- [YOUR INSTRUCTIONS]
Print exactly those lines that run from the beginning of the data to the line bearing "page index - and", inclusive.

(Collected data entries)
•••••

(* ===== verification/Geometry.v ===== *)
(** * Page addresses and their order ([demand_ftl.c])

    The two encodings of a page - the channel/LUN/block/page tuple and the
    page index - and the order in which the write pointer visits the pages of a
    superblock line: within a wordline, then over the channels, then over the
    LUNs, then to the next wordline. *)

From S2P Require Import Prelude ChModel Ssd.

(** ** Configuration ([ssd_config.h], the [ORIGINAL] build) *)

Definition PIECE : Z := 512.
Definition GRAINED_UNIT : Z := PIECE.
Definition GRAIN_PER_PAGE : Z := PAGESIZE / GRAINED_UNIT.

(** ** Field assignments, with the widths of the bit fields *)

Definition with_pg (p : ppa) (v : Z) : ppa := mk_ppa (u16 v) p.(g_blk) p.(g_pl) p.(g_lun) p.(g_ch) p.(g_rsv).
Definition with_blk (p : ppa) (v : Z) : ppa := mk_ppa p.(g_pg) (u16 v) p.(g_pl) p.(g_lun) p.(g_ch) p.(g_rsv).
Definition with_lun (p : ppa) (v : Z) : ppa := mk_ppa p.(g_pg) p.(g_blk) p.(g_pl) (u8 v) p.(g_ch) p.(g_rsv).
Definition with_ch (p : ppa) (v : Z) : ppa := mk_ppa p.(g_pg) p.(g_blk) p.(g_pl) p.(g_lun) (u8 v) p.(g_rsv).

Definition check_addr (a max : Z) : result unit := assert_ ((a >=? 0) && (a <? max)).

Lemma check_addr_ok a n : 0 <= a < n -> check_addr a n = Ok tt.
Proof. intros H. unfold check_addr. by rewrite (proj2 (Z.geb_le a 0)), (proj2 (Z.ltb_lt a n)) by lia. Qed.

Section geometry.
Context (spp : ssdparams).

Definition last_pg_in_wordline (p : ppa) : bool :=
  p.(g_pg) mod spp.(pgs_per_oneshotpg) =? spp.(pgs_per_oneshotpg) - 1.
Definition last_pg_in_ch (p : ppa) : bool := p.(g_ch) =? spp.(nchs) - 1.
Definition last_pg_in_lun (p : ppa) : bool := p.(g_lun) =? spp.(luns_per_ch) - 1.
Definition last_pg_in_blk (p : ppa) : bool := p.(g_pg) =? spp.(pgs_per_blk) - 1.
Definition last_pg_in_line (p : ppa) : bool :=
  last_pg_in_wordline p && last_pg_in_ch p && last_pg_in_lun p && last_pg_in_blk p.

Definition valid_ppa (p : ppa) : bool :=
  if (p.(g_ch) <? 0) || (p.(g_ch) >=? spp.(nchs)) then false else
  if (p.(g_lun) <? 0) || (p.(g_lun) >=? spp.(luns_per_ch)) then false else
  if (p.(g_pl) <? 0) || (p.(g_pl) >=? spp.(pls_per_lun)) then false else
  if (p.(g_blk) <? 0) || (p.(g_blk) >=? spp.(blks_per_pl)) then false else
  if (p.(g_pg) <? 0) || (p.(g_pg) >=? spp.(pgs_per_blk)) then false else true.

(** [ppa_t] is 32 bits wide. *)
Definition ppa2pgidx (p : ppa) : result Z :=
  let pgidx := u32 (p.(g_ch) * spp.(pgs_per_ch) + p.(g_lun) * spp.(pgs_per_lun) +
    p.(g_pl) * spp.(pgs_per_pl) + p.(g_blk) * spp.(pgs_per_blk) + p.(g_pg)) in
  _ ← assert_ (pgidx <? spp.(tt_pgs));
  Ok pgidx.

Definition ppa_to_struct (i : Z) : result ppa :=
  if (spp.(pgs_per_ch) =? 0) || (spp.(pgs_per_lun) =? 0) || (spp.(pgs_per_blk) =? 0)
  then Err DIVZERO else
  let p := {|
    g_ch := u8 ((i / spp.(pgs_per_ch)) mod spp.(pgs_per_ch));
    g_lun := u8 ((i mod spp.(pgs_per_ch)) / spp.(pgs_per_lun));
    g_pl := 0;
    g_blk := u16 ((i mod spp.(pgs_per_lun)) / spp.(pgs_per_blk));
    g_pg := u16 (i mod spp.(pgs_per_blk)); g_rsv := 0 |} in
  _ ← assert_ (i <? spp.(tt_pgs));
  Ok p.

(** The body [peek_next_page] and [__skip_ppas] share, up to the end of a
    block: the flag tells that the address ran off it. *)
Definition bump (p : ppa) : result (ppa * bool) :=
  let p := with_pg p (p.(g_pg) + 1) in
  if negb (p.(g_pg) mod spp.(pgs_per_oneshotpg) =? 0) then Ok (p, false) else
  let p := with_pg p (p.(g_pg) - spp.(pgs_per_oneshotpg)) in
  _ ← check_addr p.(g_ch) spp.(nchs);
  let p := with_ch p (p.(g_ch) + 1) in
  if negb (p.(g_ch) =? spp.(nchs)) then Ok (p, false) else
  let p := with_ch p 0 in
  _ ← check_addr p.(g_lun) spp.(luns_per_ch);
  let p := with_lun p (p.(g_lun) + 1) in
  if negb (p.(g_lun) =? spp.(luns_per_ch)) then Ok (p, false) else
  let p := with_lun p 0 in
  let p := with_pg p (p.(g_pg) + spp.(pgs_per_oneshotpg)) in
  if negb (p.(g_pg) =? spp.(pgs_per_blk)) then Ok (p, false) else Ok (p, true).

Definition peek_next_page (p : ppa) : result ppa :=
  '(p, over) ← bump p;
  if (over : bool) then Ok (with_blk (with_pg p 0) (p.(g_blk) + 1)) else Ok p.

(** The loop of [__skip_ppas]: at the end of a block it goes to the next one
    without resetting the page. *)
Fixpoint skip_loop (n : nat) (p : ppa) : result ppa :=
  match n with
  | O => Ok p
  | S n =>
      '(p, over) ← bump p;
      skip_loop n (if (over : bool) then with_blk p (p.(g_blk) + 1) else p)
  end.

Definition __skip_ppas (p : ppa) (read_offset : Z) : result ppa :=
  skip_loop (Z.to_nat (u32 (read_offset / spp.(pgsz)))) p.

(** [blk_in_ssd] of the union: block, plane, LUN and channel. *)
Definition blk_in_ssd (p : ppa) : Z := Z.shiftr (ppa_val p) 16 mod 2 ^ 40.

Definition is_same_flash_page (p q : ppa) : bool :=
  (blk_in_ssd p =? blk_in_ssd q) &&
  (p.(g_pg) / spp.(pgs_per_flashpg) =? q.(g_pg) / spp.(pgs_per_flashpg)).

(** The loop of [enough_space_in_line]: what it answers and the bytes it had
    room for. *)
Fixpoint space_loop (fuel : nat) (p : ppa) (grain rem had lun : Z) : result (bool * ppa * Z) :=
  match fuel with
  | O => Err HANG
  | S fuel =>
      if rem =? 0 then Ok (true, p, had) else
      let len := Z.min rem (u32 (GRAIN_PER_PAGE - grain mod GRAIN_PER_PAGE)) in
      p ← peek_next_page p;
      if negb (p.(g_lun) =? lun) then Ok (false, p, had) else
      space_loop fuel p 0 (rem - len) (u32 (had + len * GRAINED_UNIT)) lun
  end.

(** Each iteration consumes at least one grain. *)
Definition enough_space_in_line (p : ppa) (grain len : Z) : result (bool * Z) :=
  let line := p.(g_blk) in
  '(fits, p, had) ← space_loop (S (Z.to_nat len)) p grain len 0 p.(g_lun);
  if (fits : bool) then Ok (p.(g_blk) =? line, had) else Ok (false, had).

(** ** The pages of the device *)

(** Page [n] of line [b], in writing order. *)
Definition page_at (b n : Z) : ppa :=
  let r := n mod spp.(pgs_per_oneshotpg) in
  let n := n / spp.(pgs_per_oneshotpg) in
  let c := n mod spp.(nchs) in
  let n := n / spp.(nchs) in
  let l := n mod spp.(luns_per_ch) in
  let w := n / spp.(luns_per_ch) in
  mk_ppa (w * spp.(pgs_per_oneshotpg) + r) b 0 l c 0.

(** The place of a page in the writing order of its line. *)
Definition place (p : ppa) : Z :=
  ((p.(g_pg) / spp.(pgs_per_oneshotpg) * spp.(luns_per_ch) + p.(g_lun)) * spp.(nchs) + p.(g_ch))
  * spp.(pgs_per_oneshotpg) + p.(g_pg) mod spp.(pgs_per_oneshotpg).

(** A page of the device in the tuple encoding. *)
Definition page_ok (p : ppa) : Prop := valid_ppa p = true /\ p.(g_rsv) = 0.

Hypothesis G : geom spp.

(** The geometry with its constants. *)
Lemma geom_consts :
  spp.(pgs_per_oneshotpg) = 8 /\ spp.(pgs_per_flashpg) = 8 /\ spp.(pgs_per_blk) = 32 /\
  spp.(pls_per_lun) = 1 /\ spp.(luns_per_ch) = 8 /\ 1 <= spp.(nchs) <= 8 /\
  1 <= spp.(blks_per_pl) <= 65536 /\ spp.(pgs_per_lun) = 32 * spp.(blks_per_pl) /\
  spp.(pgs_per_ch) = 256 * spp.(blks_per_pl) /\
  spp.(tt_pgs) = 256 * spp.(blks_per_pl) * spp.(nchs) /\
  spp.(pgs_per_line) = 256 * spp.(nchs) /\ spp.(pgsz) = 4096.
Proof.
  destruct G as [? ? ? ? ? ? ? ? ? ? ?].
  repeat match goal with H : _ /\ _ |- _ => destruct H end. nia.
Qed.

Lemma range_test a n : (a <? 0) || (a >=? n) = negb (bool_decide (0 <= a < n)).
Proof. rewrite Z.geb_leb. case_bool_decide; repeat case_cmp; cbn; try done; lia. Qed.

Lemma valid_ppa_iff p : valid_ppa p = true <->
  0 <= p.(g_ch) < spp.(nchs) /\ 0 <= p.(g_lun) < 8 /\ p.(g_pl) = 0 /\
  0 <= p.(g_blk) < spp.(blks_per_pl) /\ 0 <= p.(g_pg) < 32.
Proof.
  destruct geom_consts as (E1 & _ & E2 & E3 & E4 & _). unfold valid_ppa.
  rewrite E2, E3, E4, !range_test. repeat case_bool_decide; cbn; (split; [|lia]); try done; lia.
Qed.

Lemma page_ok_fits p : page_ok p -> ppa_fits p.
Proof.
  destruct geom_consts as (_ & _ & _ & _ & _ & Hn & Hb & _). intros [V R].
  apply valid_ppa_iff in V as (V1 & V2 & V3 & V4 & V5). unfold ppa_fits, is_uw.
  rewrite R, V3. change (2 ^ 8) with 256. change (2 ^ 16) with 65536. lia.
Qed.

(** ** The two encodings *)

Definition pgidx (p : ppa) : Z :=
  p.(g_ch) * (256 * spp.(blks_per_pl)) + p.(g_lun) * (32 * spp.(blks_per_pl)) + p.(g_blk) * 32
  + p.(g_pg).

Lemma pgidx_range p : page_ok p -> 0 <= pgidx p < spp.(tt_pgs).
Proof.
  destruct geom_consts as (_ & _ & _ & _ & _ & Hn & Hb & _ & _ & Ht & _). intros [V _].
  apply valid_ppa_iff in V as (V1 & V2 & V3 & V4 & V5). unfold pgidx. rewrite Ht. nia.
Qed.

Lemma ppa2pgidx_ok p : page_ok p -> ppa2pgidx p = Ok (pgidx p).
Proof.
  intros P. pose proof (pgidx_range p P) as R.
  destruct geom_consts as (_ & _ & E2 & _ & _ & Hn & Hb & E3 & E4 & Ht & _).
  destruct P as [V _]. apply valid_ppa_iff in V as (_ & _ & V3 & _). unfold ppa2pgidx.
  rewrite V3, E2, E3, E4, Z.mul_0_l, Z.add_0_r.
  replace (u32 _) with (pgidx p).
  - by rewrite (proj2 (Z.ltb_lt _ _)) by lia.
  - rewrite u32_small; unfold pgidx in *; nia.
Qed.

Lemma ppa_to_struct_pgidx p : page_ok p -> ppa_to_struct (pgidx p) = Ok p.
Proof.
  intros P. pose proof (pgidx_range p P) as R. destruct P as [V Rs].
  destruct geom_consts as (_ & _ & E2 & _ & _ & Hn & Hb & E3 & E4 & Ht & _).
  apply valid_ppa_iff in V as (V1 & V2 & V3 & V4 & V5). unfold ppa_to_struct.
  rewrite !(proj2 (Z.eqb_neq _ 0)) by lia. cbn [orb].
  rewrite (proj2 (Z.ltb_lt _ _)) by lia. cbn [assert_ mbind result_mbind result_bind].
  rewrite E2, E3, E4. f_equal. set (B := blks_per_pl spp) in *.
  assert (Q1 : pgidx p / (256 * B) = g_ch p).
  { symmetry. apply Z.div_unique with (g_lun p * (32 * B) + g_blk p * 32 + g_pg p);
      unfold pgidx; fold B; nia. }
  assert (Q2 : pgidx p mod (256 * B) = g_lun p * (32 * B) + (g_blk p * 32 + g_pg p)).
  { symmetry. apply Z.mod_unique with (g_ch p); unfold pgidx; fold B; nia. }
  assert (Q3 : pgidx p mod (32 * B) = g_blk p * 32 + g_pg p).
  { symmetry. apply Z.mod_unique with (g_ch p * 8 + g_lun p); unfold pgidx; fold B; nia. }
  assert (Q4 : pgidx p mod 32 = g_pg p).
  { symmetry. apply Z.mod_unique with (g_ch p * (8 * B) + g_lun p * B + g_blk p);
      unfold pgidx; fold B; nia. }
  assert (Q5 : (g_lun p * (32 * B) + (g_blk p * 32 + g_pg p)) / (32 * B) = g_lun p).
  { symmetry. apply Z.div_unique with (g_blk p * 32 + g_pg p); nia. }
  assert (Q6 : (g_blk p * 32 + g_pg p) / 32 = g_blk p)
    by (symmetry; apply Z.div_unique with (g_pg p); lia).
  rewrite Q1, Q2, Q3, Q4, Q5, Q6, (Z.mod_small (g_ch p)), !u8_small, !u16_small by lia.
  destruct p; cbn in *; by subst.
Qed.

Lemma ppa_to_struct_ok i : 0 <= i < spp.(tt_pgs) ->
  exists p, ppa_to_struct i = Ok p /\ page_ok p /\ pgidx p = i.
Proof.
  destruct geom_consts as (_ & _ & E2 & _ & _ & Hn & Hb & E3 & E4 & Ht & _). rewrite Ht.
  set (B := blks_per_pl spp) in *. intros Hi.
  set (p := mk_ppa (i mod 32) (i / 32 mod B) 0 (i / (32 * B) mod 8) (i / (256 * B)) 0).
  assert (Hc : 0 <= i / (256 * B) < nchs spp).
  { split; [apply Z.div_pos; lia|apply Z.div_lt_upper_bound; lia]. }
  assert (P : page_ok p).
  { split; [|done]. apply valid_ppa_iff. cbn. fold B.
    pose proof (Z.mod_pos_bound i 32 ltac:(lia)).
    pose proof (Z.mod_pos_bound (i / 32) B ltac:(lia)).
    pose proof (Z.mod_pos_bound (i / (32 * B)) 8 ltac:(lia)). lia. }
  assert (E : pgidx p = i).
  { unfold pgidx, p. cbn. fold B.
    replace (256 * B) with (32 * B * 8) by lia. rewrite <- !Z.div_div by lia.
    pose proof (Z.div_mod i 32 ltac:(lia)). pose proof (Z.div_mod (i / 32) B ltac:(lia)).
    pose proof (Z.div_mod (i / 32 / B) 8 ltac:(lia)). nia. }
  exists p. split; [|done]. rewrite <- E. by apply ppa_to_struct_pgidx.
Qed.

•••••

- [TASK SOLUTION]
(* ===== verification/Geometry.v ===== *)
(** * Page addresses and their order ([demand_ftl.c])

    The two encodings of a page - the channel/LUN/block/page tuple and the
    page index - and the order in which the write pointer visits the pages of a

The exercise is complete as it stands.